Reputation: 91
I have a (messy) pd.df like this,
Number Day Colour City
123 Monday Red London
234 Monday Blue Paris
234 Wednesday Yellow Paris
345 Tuesday Green Berlin
Is there an elegant way of making a new df which has the same columns but shows the differences between two rows of like ['Number'] as a list within a columns. So the desired output is something like this.
Number Day Colour City
123 Monday Red London
234 Monday, Wednesday Blue, Yellow Paris
345 Tuesday Green Berlin
Even a point in the right direction regarding which functions I should be looking at would be helpful.

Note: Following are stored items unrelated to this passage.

(* ===== verification/Leb128.v ===== *)
(** * LEB128 integers (leb128.hpp)

    [varuint<N>] and [varint<N>] hold the encoded bytes ([storage]) and how many
    of them are in use ([bytes_used]).  [from_*] fill them from a value or from
    the input cursor, [to_*] read the value back.  The reference definition is
    the grammar of LEB128 integers in the WebAssembly binary format. *)
From S2P Require Import Prelude GuardedPtr.

(** [bytes_needed<N>()] *)
Definition bytes_needed (N : Z) : Z :=
  if (N =? 1) || (N =? 7) then 1 else if N =? 32 then 5 else 10.

(** [class varuint<N>] / [class varint<N>]: the members [storage] (the bytes in
    use) and [bytes_used]. *)
Record varuint : Type := Varuint { storage : list Z; bytes_used : Z }.

(** The loop of [from(uint32_t v)] and the [bytes_used++] after it: the bytes
    stored and the final count.  The first argument is the number of iterations
    left before [bytes_used < bytes_needed<N>()] fails. *)
Fixpoint varuint_from_loop (todo : nat) (v : Z) : list Z * Z :=
  match todo with
  | O => ([], 1)
  | S todo =>
      let b := Z.land v 0x7f in
      let v := Z.shiftr v 7 in
      if v =? 0 then ([b], 1)
      else let '(st, n) := varuint_from_loop todo v in (Z.lor b 0x80 :: st, n + 1)
  end.

(** [varuint<N>(uint32_t v)] *)
Definition varuint_of_u32 (N v : Z) : varuint :=
  let '(st, n) := varuint_from_loop (Z.to_nat (bytes_needed N)) v in Varuint st n.

(** [from( guarded_ptr<uint8_t>& code )]: the reading loop from byte [cnt] on.
    [fuel] counts the iterations that are todo; the check [cnt < bytes_needed]
    ends the loop before it runs out. *)
Fixpoint varuint_read (N : Z) (fuel : nat) (cnt : Z) (code : guarded_ptr)
  : outcome (list Z) :=
  match fuel with
  | O => UB "fuel"
  | S fuel =>
      EOS_VM_ASSERT (cnt <? bytes_needed N)
        (wasm_interpreter_exception "incorrect leb128 encoding");;
      EOS_VM_ASSERT (GuardedPtr.offset code + cnt <? GuardedPtr.bounds code)
        (wasm_interpreter_exception "pointer out of bounds");;
      b ← GuardedPtr.at_ code cnt;
      if Z.land b 0x80 =? 0 then
        (if cnt + 1 =? bytes_needed N then
          let mask := Z.land (wrap 8 (Z.shiftl (2 ^ 32 - 1) (N - 7 * (bytes_needed N - 1)))) 0x7F in
          EOS_VM_ASSERT (Z.land mask b =? 0)
            (wasm_parse_exception "unused bits of unsigned leb128 must be 0")
        else Ret tt);;
        Ret [b]
      else
        l ← varuint_read N fuel (cnt + 1) code;
        Ret (b :: l)
  end.

Definition leb_fuel (N : Z) : nat := S (Z.to_nat (bytes_needed N)).

Definition varuint_from (N : Z) (code : guarded_ptr) : outcome (varuint * guarded_ptr) :=
  st ← varuint_read N (leb_fuel N) 0 code;
  code ← GuardedPtr.add code (Z.of_nat (length st));
  Ret (Varuint st (Z.of_nat (length st)), code).

(** [to()] for N = 32: from the last byte down, [ret <<= 7; ret |= storage[i] & 0x7f]. *)
Definition varuint_to32 (u : varuint) : Z :=
  fold_right (fun b ret => wrap 32 (Z.lor (wrap 32 (Z.shiftl ret 7)) (Z.land b 0x7f)))
    0 (storage u).

(** [to()] for N = 1 and N = 7 *)
Definition varuint_to1 (u : varuint) : bool :=
  match storage u with b :: _ => negb (b =? 0) | [] => false end.
Definition varuint_to7 (u : varuint) : Z :=
  match storage u with b :: _ => Z.land b 0x7f | [] => 0 end.

(** The loop of [_from(T v)] for [varint<N>]; [v] is a signed integer and [>>]
    is arithmetic. *)
Fixpoint varint_from_loop (todo : nat) (v : Z) : list Z * Z :=
  match todo with
  | O => ([], 1)
  | S todo =>
      let b := Z.land v 0x7f in
      let v := Z.shiftr v 7 in
      if ((v =? -1) && negb (Z.land b 0x40 =? 0)) || ((v =? 0) && (Z.land b 0x40 =? 0))
      then ([b], 1)
      else let '(st, n) := varint_from_loop todo v in (Z.lor b 0x80 :: st, n + 1)
  end.

Definition varint_of (N v : Z) : varuint :=
  let '(st, n) := varint_from_loop (Z.to_nat (bytes_needed N)) v in Varuint st n.

(** [varint<N>::from( guarded_ptr<uint8_t>& code )] *)
Fixpoint varint_read (N : Z) (fuel : nat) (cnt : Z) (code : guarded_ptr)
  : outcome (list Z) :=
  match fuel with
  | O => UB "fuel"
  | S fuel =>
      EOS_VM_ASSERT (cnt <? bytes_needed N)
        (wasm_interpreter_exception "incorrect leb128 encoding");;
      EOS_VM_ASSERT (GuardedPtr.offset code + cnt <? GuardedPtr.bounds code)
        (wasm_interpreter_exception "pointer out of bounds");;
      b ← GuardedPtr.at_ code cnt;
      if Z.land b 0x80 =? 0 then
        (if cnt + 1 =? bytes_needed N then
          let off := N - 7 * (bytes_needed N - 1) in
          let mask := Z.land (wrap 8 (Z.shiftl (2 ^ 32 - 1) off)) 0x7F in
          let expected := if Z.land b (Z.shiftl 1 (off - 1)) =? 0 then 0 else mask in
          EOS_VM_ASSERT (Z.land mask b =? expected)
            (wasm_parse_exception "unused bits of signed leb128 must be the same as the sign bit")
        else Ret tt);;
        Ret [b]
      else
        l ← varint_read N fuel (cnt + 1) code;
        Ret (b :: l)
  end.

Definition varint_from (N : Z) (code : guarded_ptr) : outcome (varuint * guarded_ptr) :=
  st ← varint_read N (leb_fuel N) 0 code;
  code ← GuardedPtr.add code (Z.of_nat (length st));
  Ret (Varuint st (Z.of_nat (length st)), code).

(** [_to<T>()] with [T] of [w] bits ([w] = N = 32 or 64): the unsigned
    accumulation, the sign extension by [(-1ull) << shift], the reinterpretation
    as a signed integer. *)
Definition varint_to (w : Z) (u : varuint) : Z :=
  let ret := fold_right (fun b ret => wrap w (Z.lor (wrap w (Z.shiftl ret 7)) (Z.land b 0x7f)))
               0 (storage u) in
  let last_ := match nthZ (storage u) (bytes_used u - 1) with Some b => b | None => 0 end in
  let ret :=
    if (1 <=? bytes_used u) && (bytes_used u <? bytes_needed w)
       && negb (Z.land last_ 0x40 =? 0)
    then wrap w (Z.lor ret (wrap 64 (Z.shiftl (2 ^ 64 - 1) (bytes_used u * 7))))
    else ret in
  sext w ret.

(** [to()] for N = 7: [storage[0] | (~0u << 7)] narrowed to [int8_t]. *)
Definition varint_to7 (u : varuint) : Z :=
  match storage u with
  | b :: _ => if Z.land b 0x40 =? 0 then b
              else sext 8 (Z.lor b (wrap 32 (Z.shiftl (2 ^ 32 - 1) 7)))
  | [] => 0
  end.

(** The parser's entry points (parser.hpp): each constructs the integer from the
    cursor and reads it back. *)
Definition parse_varuint32 (code : guarded_ptr) : outcome (Z * guarded_ptr) :=
  '(u, code) ← varuint_from 32 code; Ret (varuint_to32 u, code).
Definition parse_varuint7 (code : guarded_ptr) : outcome (Z * guarded_ptr) :=
  '(u, code) ← varuint_from 7 code; Ret (varuint_to7 u, code).
Definition parse_varuint1 (code : guarded_ptr) : outcome (bool * guarded_ptr) :=
  '(u, code) ← varuint_from 1 code; Ret (varuint_to1 u, code).
Definition parse_varint7 (code : guarded_ptr) : outcome (Z * guarded_ptr) :=
  '(u, code) ← varint_from 7 code; Ret (varint_to7 u, code).
Definition parse_varint32 (code : guarded_ptr) : outcome (Z * guarded_ptr) :=
  '(u, code) ← varint_from 32 code; Ret (varint_to 32 u, code).
Definition parse_varint64 (code : guarded_ptr) : outcome (Z * guarded_ptr) :=
  '(u, code) ← varint_from 64 code; Ret (varint_to 64 u, code).

(** ** The reference grammar

    [leb_u N bs v]: the bytes [bs] are a [uN] integer of the binary format with
    value [v]; [leb_s N bs v]: an [sN] integer. *)
Inductive leb_u : Z -> list Z -> Z -> Prop :=
  | leb_u_last N b : 0 <= b < 128 -> b < 2 ^ N -> leb_u N [b] b
  | leb_u_more N b bs v :
      128 <= b < 256 -> 7 < N -> leb_u (N - 7) bs v ->
      leb_u N (b :: bs) (2 ^ 7 * v + (b - 128)).

Inductive leb_s : Z -> list Z -> Z -> Prop :=
  | leb_s_pos N b : 0 <= b < 64 -> b < 2 ^ (N - 1) -> leb_s N [b] b
  | leb_s_neg N b : 64 <= b < 128 -> 128 - 2 ^ (N - 1) <= b -> leb_s N [b] (b - 128)
  | leb_s_more N b bs v :
      128 <= b < 256 -> 7 < N -> leb_s (N - 7) bs v ->
      leb_s N (b :: bs) (2 ^ 7 * v + (b - 128)).

(** Input buffers hold bytes. *)
Definition bytes (l : list Z) : Prop := Forall (fun b => 0 <= b < 256) l.

(** ** Bit facts about bytes *)

(** Every byte satisfies a decidable property that a computation over the 256
    values confirms. *)
Lemma byte_forall (P : Z -> bool) :
  forallb (fun n => P (Z.of_nat n)) (seq 0 256) = true ->
  forall b, 0 <= b < 256 -> P b = true.
Proof.
  intros H b Hb. rewrite forallb_forall in H. rewrite <- (Z2Nat.id b) by lia.
  apply H, in_seq. lia.
Qed.

Lemma byte_msb b : 0 <= b < 256 -> (Z.land b 0x80 =? 0) = (b <? 128).
Proof.
  intros Hb. apply eqb_true_iff.
  exact (byte_forall (fun b => eqb (Z.land b 0x80 =? 0) (b <? 128)) eq_refl b Hb).
Qed.

Lemma byte_bit6 b : 0 <= b < 128 -> (Z.land b 0x40 =? 0) = (b <? 64).
Proof.
  intros Hb. apply eqb_true_iff.
  pose proof (byte_forall (fun b => implb (b <? 128) (eqb (Z.land b 0x40 =? 0) (b <? 64)))
    eq_refl b ltac:(lia)) as H; simpl in H.
  destruct (Z.ltb_spec b 128); [done|lia].
Qed.

Lemma land_7f b : Z.land b 0x7f = b mod 2 ^ 7.
Proof. by apply (Z.land_ones b 7). Qed.

Lemma land_shiftl_low v c k : 0 <= k -> 0 <= c < 2 ^ k -> Z.land (Z.shiftl v k) c = 0.
Proof.
  intros Hk Hc. apply Z.bits_inj'. intros i Hi. rewrite Z.land_spec, Z.bits_0.
  destruct (Z.lt_ge_cases i k); [by rewrite Z.shiftl_spec_low by lia|].
  rewrite <- (Z.mod_small c (2 ^ k)), Z.mod_pow2_bits_high by lia.
  apply andb_false_r.
Qed.

Lemma lor_shiftl_add v c k : 0 <= k -> 0 <= c < 2 ^ k -> Z.lor (Z.shiftl v k) c = 2 ^ k * v + c.
Proof.
  intros Hk Hc. pose proof (land_shiftl_low v c k Hk Hc) as H.
  rewrite <- Z.lxor_lor, <- Z.add_nocarry_lxor by done. rewrite Z.shiftl_mul_pow2 by lia. lia.
Qed.

(** ** The value of a byte string in base 128 *)
Definition val7 (l : list Z) : Z := fold_right (fun b v => 2 ^ 7 * v + b mod 2 ^ 7) 0 l.

Lemma val7_bound l : 0 <= val7 l < 2 ^ (7 * Z.of_nat (length l)).
Proof.
  induction l as [|b l IH]; [done|]. simpl length.
  replace (7 * Z.of_nat (S (length l))) with (7 + 7 * Z.of_nat (length l)) by lia.
  rewrite Z.pow_add_r by lia. simpl val7.
  pose proof (Z.mod_pos_bound b (2 ^ 7) eq_refl). change (2 ^ 7) with 128 in *. lia.
Qed.

Lemma shiftl7_wrap w x : 7 <= w -> wrap w (2 ^ 7 * x) = 2 ^ 7 * wrap (w - 7) x.
Proof.
  intros Hw. unfold wrap. replace w with (7 + (w - 7)) at 1 by lia.
  rewrite Z.pow_add_r by lia. apply Z.mul_mod_distr_l; lia.
Qed.

Lemma shiftl7_wrap_acc w x :
  7 <= w -> wrap w (Z.shiftl (wrap w x) 7) = Z.shiftl (wrap (w - 7) x) 7.
Proof.
  intros Hw. rewrite !(Z.shiftl_mul_pow2 _ 7), !(Z.mul_comm _ (2 ^ 7)) by lia.
  rewrite <- shiftl7_wrap by lia. unfold wrap. apply Z.mul_mod_idemp_r. lia.
Qed.

(** The accumulation loop of [to()] computes [val7] modulo [2^w]. *)
Lemma to_loop_val7 w l :
  7 <= w ->
  fold_right (fun b ret => wrap w (Z.lor (wrap w (Z.shiftl ret 7)) (Z.land b 0x7f))) 0 l
    = wrap w (val7 l).
Proof.
  intros Hw. induction l as [|b l IH]; simpl fold_right; [done|].
  rewrite IH, land_7f, shiftl7_wrap_acc by lia.
  rewrite lor_shiftl_add by (try apply Z.mod_pos_bound; lia).
  simpl val7. change (2 ^ 7) with 128. rewrite <- (shiftl7_wrap w) by lia.
  unfold wrap. apply Z.add_mod_idemp_l. lia.
Qed.

(** ** The grammar determines the value *)
Lemma leb_u_val7 N bs v : leb_u N bs v -> v = val7 bs /\ in_u N v /\ bs <> [].
Proof.
  induction 1 as [N b Hb Hlt|N b bs v Hb HN _ (IH1 & IH2 & _)].
  - unfold in_u. simpl. rewrite Z.mod_small by lia. split_and!; [lia|lia|lia|done].
  - change (2 ^ 7) with 128 in *. simpl val7. unfold in_u in *. rewrite <- IH1.
    replace N with (7 + (N - 7)) by lia. rewrite Z.pow_add_r by lia.
    replace (b mod 2 ^ 7) with (b - 128); [change (2 ^ 7) with 128; split_and!; [lia|lia|lia|done]|].
    apply (Z.mod_unique _ _ 1); change (2 ^ 7) with 128; lia.
Qed.

(** A signed integer of [n] bytes is [val7] of its bytes, less [2^(7n)] when bit
    6 of the last byte is set. *)
Lemma leb_s_val7 N bs v :
  leb_s N bs v ->
  in_s N v /\
  exists l b, bs = l ++ [b] /\ 0 <= b < 128 /\
    v = val7 bs - (if b <? 64 then 0 else 2 ^ (7 * Z.of_nat (length bs))).
Proof.
  induction 1 as [N b Hb Hlt|N b Hb Hlt|N b bs v Hb HN _ (IH1 & l & c & -> & Hc & ->)].
  - split; [unfold in_s; lia|]. exists [], b. simpl. rewrite Z.mod_small by lia.
    split_and!; [done|lia|lia|]. destruct (Z.ltb_spec b 64); lia.
  - split; [unfold in_s; lia|]. exists [], b. simpl. rewrite Z.mod_small by lia.
    split_and!; [done|lia|lia|]. destruct (Z.ltb_spec b 64); lia.
  - assert (Hm : b mod 128 = b - 128) by (symmetry; apply (Z.mod_unique _ _ 1); lia).
    split.
    + unfold in_s in *. replace (N - 1) with (7 + (N - 7 - 1)) by lia.
      rewrite Z.pow_add_r by lia. change (2 ^ 7) with 128. lia.
    + exists (b :: l), c. split; [done|]. split; [done|].
      simpl val7. change (2 ^ 7) with 128. rewrite Hm.
      rewrite length_cons. 
      replace (7 * Z.of_nat (S (length (l ++ [c])))) with (7 + 7 * Z.of_nat (length (l ++ [c]))) by lia.
      rewrite Z.pow_add_r by lia. change (2 ^ 7) with 128. destruct (Z.ltb_spec c 64); lia.
Qed.

(** ** The check on the unused bits of the last byte *)
Definition leb_mask (off : Z) : Z := Z.land (wrap 8 (Z.shiftl (2 ^ 32 - 1) off)) 0x7F.

Ltac case_off off :=
  assert (off = 1 \/ off = 2 \/ off = 3 \/ off = 4 \/ off = 5 \/ off = 6 \/ off = 7)
    as Hcases by lia; destruct_or! Hcases; subst off.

The values I am interested in will always be a string rather than a float or integer. Many thanks.
Upvotes: 2
Views: 72
Reputation: 294318
groupby
and agg
NOTE: {*s}
returns a set
of all the things in s
. This makes sure that we are only joining unique things and explains why we get Paris
and not Paris, Paris
df.groupby('Number').agg(lambda s: ', '.join({*s}))
Day Colour City
Number
123 Monday Red London
234 Wednesday, Monday Blue, Yellow Paris
345 Tuesday Green Berlin
OR
df.groupby('Number', as_index=False).agg(lambda s: ', '.join({*s}))
Number Day Colour City
0 123 Monday Red London
1 234 Wednesday, Monday Blue, Yellow Paris
2 345 Tuesday Green Berlin
Upvotes: 2
Reputation: 21719
Here's a way to do it:
df = (df
.groupby('Number')
.agg(','.join)
.applymap(lambda x: x.split(',') if ',' in x else x)
.reset_index())
Number Day Colour City
0 123 Monday Red London
1 234 [Monday, Wednesday] [Blue, Yellow] [Paris, Paris]
2 345 Tuesday Green Berlin
Upvotes: 0